1. Вычисление выражений:
а) \(\( \left(-\frac{1}{3}\right)^{-3} \cdot \left(-3\right)^{0} \)\)
\( = \left(-3\right)^{3} \cdot 1 = -27 \cdot 1 = -27 \)
б) \(\( \frac{2^{-3} \cdot 4^{2}}{\left(-8\right)^{-2}} \)\)
\( = \frac{\frac{1}{2^{3}} \cdot 16}{\frac{1}{\left(-8\right)^{2}}} = \frac{\frac{16}{8}}{\frac{1}{64}} = \frac{2}{1/64} = 2 \cdot 64 = 128 \)
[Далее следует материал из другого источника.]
(* ===== verification/Yara.v ===== *)
(** * YARA rules

    yara/src/lib.rs: rule sources are compiled and their metadata validated,
    and a matching rule becomes a finding. The YARA-X engine is the class
    [YaraX]; the identifiers of findings and the clock are streams a worker
    draws from. *)

From S2P Require Import Prelude Utf8 Paths Core External Remediation Trust Fsio Archive Scanner Signatures.

(** ** yara-x *)
Module YaraLib.
Inductive MetaValue := MString (s : string) | MInteger (v : Z) | MOther.
(** A rule, and a rule that matched with the ranges (start, length) of each of
    its patterns' matches. *)
Record Rule := mkRule { namespace : string; identifier : string; metadata : list (string * MetaValue) }.
Record RuleMatch := mkMatch { matched : Rule; patterns : list (string * list (N * N)) }.
Inductive ScanError := Timeout | OtherError (text : string).

Class YaraX := {
  Compiler : Type;
  (** includes off, slow patterns refused, strict regular expressions *)
  new_compiler : Compiler;
  new_namespace : string → Compiler → Compiler;
  add_source : string → Compiler → result string Compiler;
  build : Compiler → list Rule;
  (** at most so many matches per pattern, for so many seconds *)
  scan : list Rule → N → N → bytes → result ScanError (list RuleMatch) }.

(** What matches are rules that were compiled, each once. *)
Class YaraXLaws `{YaraX} := {
  scan_rules rules n secs bs ms : scan rules n secs bs = Ok ms → Forall (λ m, matched m ∈ rules) ms;
  build_unique c : NoDup ((λ r, (namespace r, identifier r)) <$> build c) }.
End YaraLib.

Module Yara.
Import YaraLib.

Definition DETECTOR_ID : string := "yara-x".
Definition YARA_X_VERSION : string := "1.20".
Definition MAX_SOURCE_BYTES : N := 64 * 1024 * 1024.
Definition MAX_RULES : N := 200000.
Definition MAX_MATCHES_PER_PATTERN : N := 1000.
Definition EVIDENCE_MATCHES : nat := 8.
Definition MAX_META_TEXT : N := 4096.
Definition MAX_NAME_LEN : N := 256.

Record RuleSource := mkSource { src_namespace : string; origin : string; text : string }.

Inductive YaraLoadError :=
  | Empty
  | TooLarge
  | TooManyRules
  | InvalidNamespace (ns : string)
  | Compile (origin message : string)
  | InvalidMetadata (rule key reason : string).

Definition error_text `{StdText} (e : YaraLoadError) : string :=
  match e with
  | Empty => "no rule sources given"
  | TooLarge => fmt "rule sources exceed the {MAX_SOURCE_BYTES}-byte limit" [show_N MAX_SOURCE_BYTES]
  | TooManyRules => fmt "more than {MAX_RULES} rules" [show_N MAX_RULES]
  | InvalidNamespace ns => fmt "invalid namespace {0:?}: use 1-64 characters of [A-Za-z0-9_]" [debug_str ns]
  | Compile origin message => fmt "{origin}: {message}" [origin; message]
  | InvalidMetadata rule key reason => fmt "rule {rule}: metadata `{key}` {reason}" [rule; key; reason]
  end.

Record RuleMeta := mkMeta {
  kind : Finding.FindingKind;
  confidence : Finding.Confidence;
  severity : Finding.Severity;
  category : Finding.ThreatCategory;
  name : string;
  rule_version : option N;
  description : option string;
  attribution : list (string * string) }.

(** [m.kind = ..] and the other assignments. *)
Definition set_kind k (m : RuleMeta) : RuleMeta :=
  mkMeta k (confidence m) (severity m) (category m) (name m) (rule_version m) (description m) (attribution m).
Definition set_confidence c (m : RuleMeta) : RuleMeta :=
  mkMeta (kind m) c (severity m) (category m) (name m) (rule_version m) (description m) (attribution m).
Definition set_severity s (m : RuleMeta) : RuleMeta :=
  mkMeta (kind m) (confidence m) s (category m) (name m) (rule_version m) (description m) (attribution m).
Definition set_category c (m : RuleMeta) : RuleMeta :=
  mkMeta (kind m) (confidence m) (severity m) c (name m) (rule_version m) (description m) (attribution m).
Definition set_name n (m : RuleMeta) : RuleMeta :=
  mkMeta (kind m) (confidence m) (severity m) (category m) n (rule_version m) (description m) (attribution m).
Definition set_version v (m : RuleMeta) : RuleMeta :=
  mkMeta (kind m) (confidence m) (severity m) (category m) (name m) (Some v) (description m) (attribution m).
Definition set_description d (m : RuleMeta) : RuleMeta :=
  mkMeta (kind m) (confidence m) (severity m) (category m) (name m) (rule_version m) (Some d) (attribution m).
Definition push_attribution a (m : RuleMeta) : RuleMeta :=
  mkMeta (kind m) (confidence m) (severity m) (category m) (name m) (rule_version m) (description m)
    (attribution m ++ [a]).

Definition namespace_byte (b : N) : bool := is_ascii_alphanumeric b || (b =? 95).
Definition validate_namespace (ns : string) : result YaraLoadError unit :=
  if negb (bool_decide (ns = ""%string)) && (len ns <=? 64) && forallb namespace_byte (as_bytes ns) then Ok tt
  else Err (InvalidNamespace ns).

(** The value for a text, among those that are allowed. *)
Fixpoint choose {A} (l : list (string * A)) (t : string) : option A :=
  match l with
  | [] => None
  | (k, a) :: l => if bool_decide (t = k) then Some a else choose l t
  end.
Definition KINDS : list (string * Finding.FindingKind) :=
  [("known_indicator", Finding.KnownIndicator); ("suspicious", Finding.Suspicious);
   ("heuristic", Finding.Heuristic); ("informational", Finding.Informational)]%string.
Definition CONFIDENCES : list (string * Finding.Confidence) :=
  [("low", Finding.CLow); ("medium", Finding.CMedium); ("high", Finding.CHigh)]%string.
Definition SEVERITIES : list (string * Finding.Severity) :=
  [("info", Finding.SInfo); ("low", Finding.SLow); ("medium", Finding.SMedium); ("high", Finding.SHigh);
   ("critical", Finding.SCritical)]%string.
Definition CATEGORIES : list (string * Finding.ThreatCategory) :=
  [("malware", Finding.Malware); ("potentially_unwanted", Finding.PotentiallyUnwanted);
   ("test_indicator", Finding.TestIndicator); ("unknown", Finding.Unknown)]%string.

Definition label_of (key : string) : option string :=
  choose [("author", "author"); ("reference", "reference"); ("license", "licence")]%string key.

Definition default_meta (r : Rule) : RuleMeta :=
  mkMeta Finding.Suspicious Finding.CMedium Finding.SMedium Finding.Unknown (identifier r) None None [].
Definition rule_id (r : Rule) : string := fmt "{}:{}" [namespace r; identifier r].

(** One round of [parse_meta]'s loop. *)
Definition meta_one (rule_name key : string) (value : MetaValue) (m : RuleMeta) : result YaraLoadError RuleMeta :=
  let err why := InvalidMetadata rule_name key why in
  let text := match value with MString s => Some s | _ => None end in
  let need_text := ok_or text (err "must be a string") in
  let named k := bool_decide (key = k%string) in
  if named "aw_kind" then
    t ← need_text;
    k ← ok_or (choose KINDS t) (err "must be known_indicator, suspicious, heuristic or informational");
    Ok (set_kind k m)
  else if named "aw_confidence" then
    t ← need_text;
    if bool_decide (t = "confirmed"%string) then Err (err "`confirmed` is reserved for exact hash matches")
    else c ← ok_or (choose CONFIDENCES t) (err "must be low, medium or high"); Ok (set_confidence c m)
  else if named "aw_severity" then
    t ← need_text;
    s ← ok_or (choose SEVERITIES t) (err "must be info, low, medium, high or critical");
    Ok (set_severity s m)
  else if named "aw_category" then
    t ← need_text;
    c ← ok_or (choose CATEGORIES t) (err "must be malware, potentially_unwanted, test_indicator or unknown");
    Ok (set_category c m)
  else if named "aw_name" then
    t ← need_text;
    if Signatures.is_blank t || (MAX_NAME_LEN <? len t) || Text.has_unsafe_chars t false
    then Err (err "must be 1-256 bytes without control characters")
    else Ok (set_name t m)
  else if named "aw_rule_version" then
    match value with
    | MInteger v => if ((1 <=? v) && (v <=? 4294967295))%Z then Ok (set_version (Z.to_N v) m)
                    else Err (err "must be an integer >= 1")
    | _ => Err (err "must be an integer >= 1")
    end
  else if named "description" then
    match text with
    | Some t => if (len t <=? MAX_META_TEXT) && negb (Text.has_unsafe_chars t true) then Ok (set_description t m) else Ok m
    | None => Ok m
    end
  else match label_of key with
       | Some label =>
           match text with
           | Some t =>
               if (len t <=? MAX_META_TEXT) && negb (Text.has_unsafe_chars t false)
                  && negb (existsb (λ a, bool_decide (a.1 = label)) (attribution m))
               then Ok (push_attribution (label, t) m) else Ok m
           | None => Ok m
           end
       | None => if str_starts_with key "aw_" then Err (err "is not a recognised aw_* key") else Ok m
       end.

Fixpoint meta_loop (rule_name : string) (l : list (string * MetaValue)) (m : RuleMeta) : result YaraLoadError RuleMeta :=
  match l with
  | [] => Ok m
  | (k, v) :: l => m ← meta_one rule_name k v m; meta_loop rule_name l m
  end.
Definition parse_meta (r : Rule) : result YaraLoadError RuleMeta :=
  meta_loop (rule_id r) (metadata r) (default_meta r).

(** Quarantine only for high-confidence known-indicator rules about malware. *)
Definition recommended_action (m : RuleMeta) : Finding.RecommendedAction :=
  match kind m, category m with
  | _, Finding.TestIndicator | Finding.Informational, _ => Finding.NoAction
  | Finding.KnownIndicator, Finding.Malware =>
      match confidence m with Finding.CHigh | Finding.Confirmed => Finding.Quarantine | _ => Finding.Review end
  | _, _ => Finding.Review
  end.

Record DatabaseInfo := mkDatabase { db_version : string; entries : N; db_signer : option string }.

Section Detector.
Context `{YX : YaraX, SH : Sha256, ST : StdText}.

Record YaraDetector := mkDetector {
  rules : list Rule;
  meta : gmap (string * string) RuleMeta;
  info : DatabaseInfo }.

Fixpoint add_sources (sources : list RuleSource) (c : Compiler) : result YaraLoadError Compiler :=
  match sources with
  | [] => Ok c
  | s :: sources =>
      _ ← validate_namespace (src_namespace s);
      c ← map_err (Compile (origin s)) (add_source (text s) (new_namespace (src_namespace s) c));
      add_sources sources c
  end.
Definition digest_input (sources : list RuleSource) : bytes :=
  sources ≫= λ s, as_bytes (src_namespace s) ++ [0] ++ as_bytes (text s) ++ [0].

Definition rule_key (r : Rule) : string * string := (namespace r, identifier r).
Fixpoint collect_meta (rs : list Rule) (acc : gmap (string * string) RuleMeta)
    : result YaraLoadError (gmap (string * string) RuleMeta) :=
  match rs with
  | [] => Ok acc
  | r :: rs => m ← parse_meta r; collect_meta rs (<[rule_key r := m]> acc)
  end.

Definition compile (sources : list RuleSource) (signer : option string) : result YaraLoadError YaraDetector :=
  _ ← reject_if (bool_decide (sources = [])) Empty;
  _ ← reject_if (MAX_SOURCE_BYTES <? sumN (λ s, len (text s)) sources) TooLarge;
  c ← add_sources sources new_compiler;
  let rules := build c in
  _ ← reject_if (MAX_RULES <? vlen rules) TooManyRules;
  meta ← collect_meta rules ∅;
  let digest := Digest.to_hex (sha256 (digest_input sources)) in
  Ok (mkDetector rules meta
        (mkDatabase (fmt "sha256:{}" [of_bytes (take 16 (as_bytes digest))]) (N.of_nat (size meta)) signer)).

Definition rule_count (d : YaraDetector) : N := N.of_nat (size (meta d)).

(** [{:#x}] *)
Definition hex_text (n : N) : string := ("0x" +:+ of_bytes (Text.hex_go 16 n []))%string.

(** The first matches, listed: [n] are listed already. *)
Fixpoint list_matches (n : nat) (l : list (string * (N * N))) (acc : string) : string :=
  match l with
  | [] => acc
  | (p, (start, length)) :: l =>
      if (n =? EVIDENCE_MATCHES)%nat then acc
      else list_matches (S n) l
             (acc +:+ fmt "{} {} at offset {:#x} ({} bytes)"
                [if (n =? 0)%nat then ":"%string else ","%string; p; hex_text start; show_N length])%string
  end.
Definition all_matches (m : RuleMatch) : list (string * (N * N)) :=
  patterns m ≫= λ p, (λ r, (p.1, r)) <$> p.2.
Definition summary_of (rid : string) (m : RuleMatch) : string :=
  let start := fmt "YARA rule {rule_id} matched" [rid] in
  match all_matches m with
  | [] => (start +:+ " (condition only; no pattern matches)")%string
  | l => list_matches 0 l start
  end.

Definition EXPLANATION : string :=
  "The file's content satisfies YARA rule {rule_id}. A rule match shows the file has the characteristics the rule describes; how reliably that indicates a threat depends on the rule.".

Definition finding (d : YaraDetector) (o : Scanner.Observation) (m : RuleMatch) (rid : string) (rm : RuleMeta)
    (fid : string) (now : Z) : Finding :=
  let explanation := (fmt EXPLANATION [rid]
    +:+ from_option (λ t, fmt " Rule description: {d}" [t]) "" (description rm))%string in
  let attributed := match attribution rm with
                    | [] => []
                    | l => [Finding.Build_Evidence Finding.YaraRuleMatch
                              (fmt "Rule {text}" [String.concat "; " ((λ a, fmt "{k}: {v}" [a.1; a.2]) <$> l)])]
                    end in
  Finding.mk fid (kind rm) (name rm) (severity rm) (confidence rm) (category rm) (Scanner.target o)
    (Finding.Build_DetectionSource DETECTOR_ID YARA_X_VERSION (Some rid) (rule_version rm)
       (Some "yara-rules"%string) (Some (db_version (info d))))
    (Finding.Build_Evidence Finding.YaraRuleMatch (summary_of rid m) :: attributed)
    explanation (recommended_action rm) None Finding.NotAttempted None now.

(** The findings of the matching rules; [drawn] identifiers were drawn. *)
Fixpoint findings_of (d : YaraDetector) (fresh : nat → string) (clock : nat → Z) (o : Scanner.Observation)
    (ms : list RuleMatch) (drawn : nat) : list Finding * nat :=
  match ms with
  | [] => ([], drawn)
  | m :: ms =>
      match meta d !! rule_key (matched m) with
      | None => findings_of d fresh clock o ms drawn
      | Some rm =>
          let f := finding d o m (rule_id (matched m)) rm (fresh drawn) (clock drawn) in
          let '(fs, drawn) := findings_of d fresh clock o ms (S drawn) in
          (f :: fs, drawn)
      end
  end.

(** [file.remaining()] and whole seconds of it. *)
Definition remaining (deadline now : Z) : Z := Z.max 0 (deadline - now).
Definition timeout_secs (left : Z) : N := N.max (Z.to_N (left / 1000000000)) 1.

Definition inspect_file (d : YaraDetector) (fresh : nat → string) (clock : nat → Z) (now : Z) (drawn : nat)
    (o : Scanner.Observation) : Scanner.inspection * nat :=
  match Scanner.obs_content o with
  | None => (Scanner.DetectorError "file content was not provided", drawn)
  | Some data =>
      let left := remaining (Scanner.obs_deadline o) now in
      if (left =? 0)%Z then (Scanner.DetectorError "per-file time limit reached before YARA ran", drawn)
      else
        let secs := timeout_secs left in
        match scan (rules d) MAX_MATCHES_PER_PATTERN secs data with
        | Err Timeout => (Scanner.DetectorError (fmt "YARA scan exceeded its {}s time limit" [show_N secs]), drawn)
        | Err (OtherError e) => (Scanner.DetectorError (fmt "YARA scan failed: {e}" [e]), drawn)
        | Ok ms => let '(fs, drawn) := findings_of d fresh clock o ms drawn in (Scanner.Found fs, drawn)
        end
  end.

(** As a detector of the scanner: a worker counts the identifiers drawn and
    the clock readings of its inspections. *)
Definition yara_detector (fresh : nat → string) (clock reading : nat → Z) (d : YaraDetector)
    : Scanner.Detector (nat * nat) :=
  Scanner.mkDetector DETECTOR_ID (Some ("yara-rules"%string, db_signer (info d))) true (0%nat, 0%nat)
    (λ w o, let '(r, drawn) := inspect_file d fresh clock (reading w.2) w.1 o in (r, (drawn, S w.2))).
End Detector.
End Yara.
в) \(\( \left(5\frac{5}{7}\right)^{-1} + \left(5\frac{2}{3}\right)^{-2} \cdot \left(\\left(-2,5\right)^{0} + \left(-1\right)^{-1}\right) \)\)
\( = \left(\frac{35+5}{7}\right)^{-1} + \left(\frac{15+2}{3}\right)^{-2} \cdot \left(1 + \left(-1\right)\right) \)
\( = \left(\frac{40}{7}\right)^{-1} + \left(\frac{17}{3}\right)^{-2} \cdot \left(1 - 1\right) \)
\( = \frac{7}{40} + \frac{9}{289} \cdot 0 \)
\( = \frac{7}{40} \)
Ответ: а) -27; б) 128; в) \(\frac{7}{40}\).